Below are some records. Print exactly the lines between the one holding "(* ===== verification/_CoqProject ===== *)" and the one holding "mkWorld (w_state w) r", inclusive, and nothing else.

▶ [INFORMATION SHOWN]
────

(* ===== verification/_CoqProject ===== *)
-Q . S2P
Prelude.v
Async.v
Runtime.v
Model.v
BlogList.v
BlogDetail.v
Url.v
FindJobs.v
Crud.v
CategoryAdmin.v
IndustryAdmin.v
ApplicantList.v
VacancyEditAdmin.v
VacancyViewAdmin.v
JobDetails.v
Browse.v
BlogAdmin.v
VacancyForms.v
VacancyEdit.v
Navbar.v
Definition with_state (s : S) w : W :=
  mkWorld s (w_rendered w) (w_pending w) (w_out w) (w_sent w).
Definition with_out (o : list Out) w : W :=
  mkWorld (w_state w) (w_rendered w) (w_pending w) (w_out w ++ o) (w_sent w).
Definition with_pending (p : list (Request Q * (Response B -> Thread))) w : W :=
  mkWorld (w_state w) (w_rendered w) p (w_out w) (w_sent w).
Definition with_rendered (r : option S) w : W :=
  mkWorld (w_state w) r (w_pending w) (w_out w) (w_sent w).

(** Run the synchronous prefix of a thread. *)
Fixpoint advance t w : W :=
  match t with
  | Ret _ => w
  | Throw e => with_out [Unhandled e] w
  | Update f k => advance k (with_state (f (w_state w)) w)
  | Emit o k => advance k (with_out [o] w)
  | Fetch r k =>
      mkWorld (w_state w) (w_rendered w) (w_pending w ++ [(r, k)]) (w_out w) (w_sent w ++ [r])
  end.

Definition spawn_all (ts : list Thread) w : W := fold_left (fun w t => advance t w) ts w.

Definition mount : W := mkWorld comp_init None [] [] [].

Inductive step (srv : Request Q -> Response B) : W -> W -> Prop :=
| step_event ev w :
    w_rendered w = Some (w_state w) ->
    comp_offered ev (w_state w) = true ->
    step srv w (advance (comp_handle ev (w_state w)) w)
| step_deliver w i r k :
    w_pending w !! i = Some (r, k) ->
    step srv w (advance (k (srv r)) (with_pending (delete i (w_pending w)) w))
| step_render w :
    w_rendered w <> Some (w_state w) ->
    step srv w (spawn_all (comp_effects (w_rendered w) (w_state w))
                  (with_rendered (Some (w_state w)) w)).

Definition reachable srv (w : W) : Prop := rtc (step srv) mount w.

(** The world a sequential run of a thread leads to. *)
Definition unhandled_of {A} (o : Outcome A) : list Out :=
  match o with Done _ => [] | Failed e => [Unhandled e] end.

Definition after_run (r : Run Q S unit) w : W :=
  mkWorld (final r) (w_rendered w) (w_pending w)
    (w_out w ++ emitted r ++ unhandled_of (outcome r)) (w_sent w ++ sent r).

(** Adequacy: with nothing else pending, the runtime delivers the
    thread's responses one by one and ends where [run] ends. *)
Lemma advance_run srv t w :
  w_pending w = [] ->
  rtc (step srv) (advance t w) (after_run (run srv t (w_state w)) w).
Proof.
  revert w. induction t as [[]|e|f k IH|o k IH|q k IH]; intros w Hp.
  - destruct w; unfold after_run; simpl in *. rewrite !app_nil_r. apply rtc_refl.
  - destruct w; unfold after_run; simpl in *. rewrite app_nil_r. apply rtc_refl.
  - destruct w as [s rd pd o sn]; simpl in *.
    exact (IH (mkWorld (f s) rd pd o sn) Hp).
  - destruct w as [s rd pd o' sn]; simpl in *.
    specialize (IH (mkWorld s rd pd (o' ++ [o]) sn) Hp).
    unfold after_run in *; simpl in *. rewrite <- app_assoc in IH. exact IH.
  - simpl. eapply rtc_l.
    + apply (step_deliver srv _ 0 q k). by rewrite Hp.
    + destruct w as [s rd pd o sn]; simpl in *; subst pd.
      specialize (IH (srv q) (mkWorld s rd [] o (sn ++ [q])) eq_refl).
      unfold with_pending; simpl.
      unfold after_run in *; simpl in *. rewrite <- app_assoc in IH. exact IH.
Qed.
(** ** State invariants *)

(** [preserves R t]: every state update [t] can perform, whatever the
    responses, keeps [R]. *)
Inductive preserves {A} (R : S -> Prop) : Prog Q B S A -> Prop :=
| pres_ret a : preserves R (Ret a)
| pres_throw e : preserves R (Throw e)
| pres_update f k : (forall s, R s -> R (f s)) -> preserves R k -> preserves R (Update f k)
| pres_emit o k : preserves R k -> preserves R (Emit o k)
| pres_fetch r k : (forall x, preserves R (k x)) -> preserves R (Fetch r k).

────

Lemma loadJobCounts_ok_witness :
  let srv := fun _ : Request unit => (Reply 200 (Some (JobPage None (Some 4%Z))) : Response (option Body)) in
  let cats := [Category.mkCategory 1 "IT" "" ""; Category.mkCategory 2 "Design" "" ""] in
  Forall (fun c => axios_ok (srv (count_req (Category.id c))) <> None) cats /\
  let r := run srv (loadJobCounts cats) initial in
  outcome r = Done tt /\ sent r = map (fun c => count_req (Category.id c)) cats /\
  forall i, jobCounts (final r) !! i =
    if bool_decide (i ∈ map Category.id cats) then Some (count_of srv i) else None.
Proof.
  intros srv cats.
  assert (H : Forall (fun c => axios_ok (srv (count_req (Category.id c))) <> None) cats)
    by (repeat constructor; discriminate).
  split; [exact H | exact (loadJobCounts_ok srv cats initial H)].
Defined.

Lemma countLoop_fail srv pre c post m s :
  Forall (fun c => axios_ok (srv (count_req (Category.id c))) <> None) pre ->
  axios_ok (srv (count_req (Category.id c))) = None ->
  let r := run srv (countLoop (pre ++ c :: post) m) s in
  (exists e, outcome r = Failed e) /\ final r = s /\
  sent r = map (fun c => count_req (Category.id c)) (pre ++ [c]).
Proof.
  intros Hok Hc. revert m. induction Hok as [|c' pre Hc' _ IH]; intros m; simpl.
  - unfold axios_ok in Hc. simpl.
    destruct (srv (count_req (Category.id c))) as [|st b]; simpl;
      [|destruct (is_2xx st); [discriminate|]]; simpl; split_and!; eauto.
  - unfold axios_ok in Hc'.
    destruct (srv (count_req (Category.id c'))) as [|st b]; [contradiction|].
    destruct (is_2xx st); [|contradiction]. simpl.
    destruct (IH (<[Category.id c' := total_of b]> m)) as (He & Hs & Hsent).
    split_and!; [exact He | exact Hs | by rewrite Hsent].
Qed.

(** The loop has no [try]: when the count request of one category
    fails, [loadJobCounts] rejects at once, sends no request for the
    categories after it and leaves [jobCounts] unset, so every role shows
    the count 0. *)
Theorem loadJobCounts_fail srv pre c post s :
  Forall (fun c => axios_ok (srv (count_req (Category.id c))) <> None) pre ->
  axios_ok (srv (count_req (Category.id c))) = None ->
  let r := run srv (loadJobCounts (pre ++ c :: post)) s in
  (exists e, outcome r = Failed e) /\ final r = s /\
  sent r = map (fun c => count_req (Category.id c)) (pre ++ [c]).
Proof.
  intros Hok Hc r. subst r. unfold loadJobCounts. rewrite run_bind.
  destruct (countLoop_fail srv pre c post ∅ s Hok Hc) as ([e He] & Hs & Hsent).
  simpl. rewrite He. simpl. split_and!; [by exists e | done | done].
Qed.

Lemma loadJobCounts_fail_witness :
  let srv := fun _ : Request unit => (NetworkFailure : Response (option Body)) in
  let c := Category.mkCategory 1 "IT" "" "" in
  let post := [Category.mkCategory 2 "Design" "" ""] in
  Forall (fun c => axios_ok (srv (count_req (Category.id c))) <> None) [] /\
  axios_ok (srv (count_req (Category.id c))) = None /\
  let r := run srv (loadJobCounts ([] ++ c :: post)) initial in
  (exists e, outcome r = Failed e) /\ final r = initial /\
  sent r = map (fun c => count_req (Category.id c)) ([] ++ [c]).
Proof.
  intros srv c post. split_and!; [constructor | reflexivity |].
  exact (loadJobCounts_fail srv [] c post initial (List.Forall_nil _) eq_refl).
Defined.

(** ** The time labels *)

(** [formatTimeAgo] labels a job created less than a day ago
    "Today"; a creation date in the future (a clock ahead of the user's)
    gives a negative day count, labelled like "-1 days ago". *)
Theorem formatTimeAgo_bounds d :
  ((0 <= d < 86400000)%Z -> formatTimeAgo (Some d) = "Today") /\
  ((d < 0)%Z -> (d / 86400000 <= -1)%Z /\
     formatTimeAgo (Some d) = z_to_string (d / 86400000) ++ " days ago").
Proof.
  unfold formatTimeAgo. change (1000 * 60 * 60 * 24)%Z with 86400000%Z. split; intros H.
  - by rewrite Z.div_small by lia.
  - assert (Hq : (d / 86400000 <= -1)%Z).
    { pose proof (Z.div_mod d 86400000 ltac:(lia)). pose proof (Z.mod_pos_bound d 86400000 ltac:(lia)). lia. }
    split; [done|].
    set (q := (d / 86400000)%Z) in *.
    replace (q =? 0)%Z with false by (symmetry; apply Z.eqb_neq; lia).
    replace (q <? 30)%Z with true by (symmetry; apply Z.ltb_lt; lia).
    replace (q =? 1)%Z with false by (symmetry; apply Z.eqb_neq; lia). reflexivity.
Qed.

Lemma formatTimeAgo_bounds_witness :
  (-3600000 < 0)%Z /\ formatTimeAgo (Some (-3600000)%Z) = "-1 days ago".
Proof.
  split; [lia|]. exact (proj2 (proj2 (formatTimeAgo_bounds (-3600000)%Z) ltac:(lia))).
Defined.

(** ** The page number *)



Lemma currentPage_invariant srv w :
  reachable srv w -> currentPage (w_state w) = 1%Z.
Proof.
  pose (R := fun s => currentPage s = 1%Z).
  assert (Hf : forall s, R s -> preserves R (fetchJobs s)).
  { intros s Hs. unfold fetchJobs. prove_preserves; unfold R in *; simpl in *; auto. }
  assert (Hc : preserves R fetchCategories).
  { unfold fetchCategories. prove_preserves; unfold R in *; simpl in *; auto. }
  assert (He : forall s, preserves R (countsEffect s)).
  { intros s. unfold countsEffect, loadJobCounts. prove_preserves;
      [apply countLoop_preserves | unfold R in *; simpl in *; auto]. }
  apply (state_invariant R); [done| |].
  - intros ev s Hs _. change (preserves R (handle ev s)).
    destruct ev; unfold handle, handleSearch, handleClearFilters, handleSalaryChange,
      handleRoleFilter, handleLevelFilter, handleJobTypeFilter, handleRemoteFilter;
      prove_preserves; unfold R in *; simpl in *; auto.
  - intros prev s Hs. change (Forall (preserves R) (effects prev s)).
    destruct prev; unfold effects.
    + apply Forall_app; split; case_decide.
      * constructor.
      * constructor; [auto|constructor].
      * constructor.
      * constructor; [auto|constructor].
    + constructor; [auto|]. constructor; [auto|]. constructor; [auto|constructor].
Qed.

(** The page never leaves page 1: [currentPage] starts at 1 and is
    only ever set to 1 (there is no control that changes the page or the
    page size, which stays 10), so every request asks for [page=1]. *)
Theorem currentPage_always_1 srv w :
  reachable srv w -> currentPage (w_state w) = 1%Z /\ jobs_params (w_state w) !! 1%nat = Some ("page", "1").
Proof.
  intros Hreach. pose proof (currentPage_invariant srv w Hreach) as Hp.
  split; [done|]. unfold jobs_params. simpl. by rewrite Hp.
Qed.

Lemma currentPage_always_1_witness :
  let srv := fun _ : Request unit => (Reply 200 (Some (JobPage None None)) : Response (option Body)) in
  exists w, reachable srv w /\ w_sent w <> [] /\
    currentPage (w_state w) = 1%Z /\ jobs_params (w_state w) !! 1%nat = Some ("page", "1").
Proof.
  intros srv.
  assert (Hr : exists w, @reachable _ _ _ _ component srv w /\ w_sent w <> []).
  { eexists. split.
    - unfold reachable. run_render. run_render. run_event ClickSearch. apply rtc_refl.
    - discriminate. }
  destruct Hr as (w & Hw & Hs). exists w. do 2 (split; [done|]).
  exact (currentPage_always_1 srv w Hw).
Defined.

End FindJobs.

────

▶ [SOLVED PROBLEM]
(* ===== verification/_CoqProject ===== *)
-Q . S2P
Prelude.v
Async.v
Runtime.v
Model.v
BlogList.v
BlogDetail.v
Url.v
FindJobs.v
Crud.v
CategoryAdmin.v
IndustryAdmin.v
ApplicantList.v
VacancyEditAdmin.v
VacancyViewAdmin.v
JobDetails.v
Browse.v
BlogAdmin.v
VacancyForms.v
VacancyEdit.v
Navbar.v
Definition with_state (s : S) w : W :=
  mkWorld s (w_rendered w) (w_pending w) (w_out w) (w_sent w).
Definition with_out (o : list Out) w : W :=
  mkWorld (w_state w) (w_rendered w) (w_pending w) (w_out w ++ o) (w_sent w).
Definition with_pending (p : list (Request Q * (Response B -> Thread))) w : W :=
  mkWorld (w_state w) (w_rendered w) p (w_out w) (w_sent w).
Definition with_rendered (r : option S) w : W :=
  mkWorld (w_state w) r (w_pending w) (w_out w) (w_sent w).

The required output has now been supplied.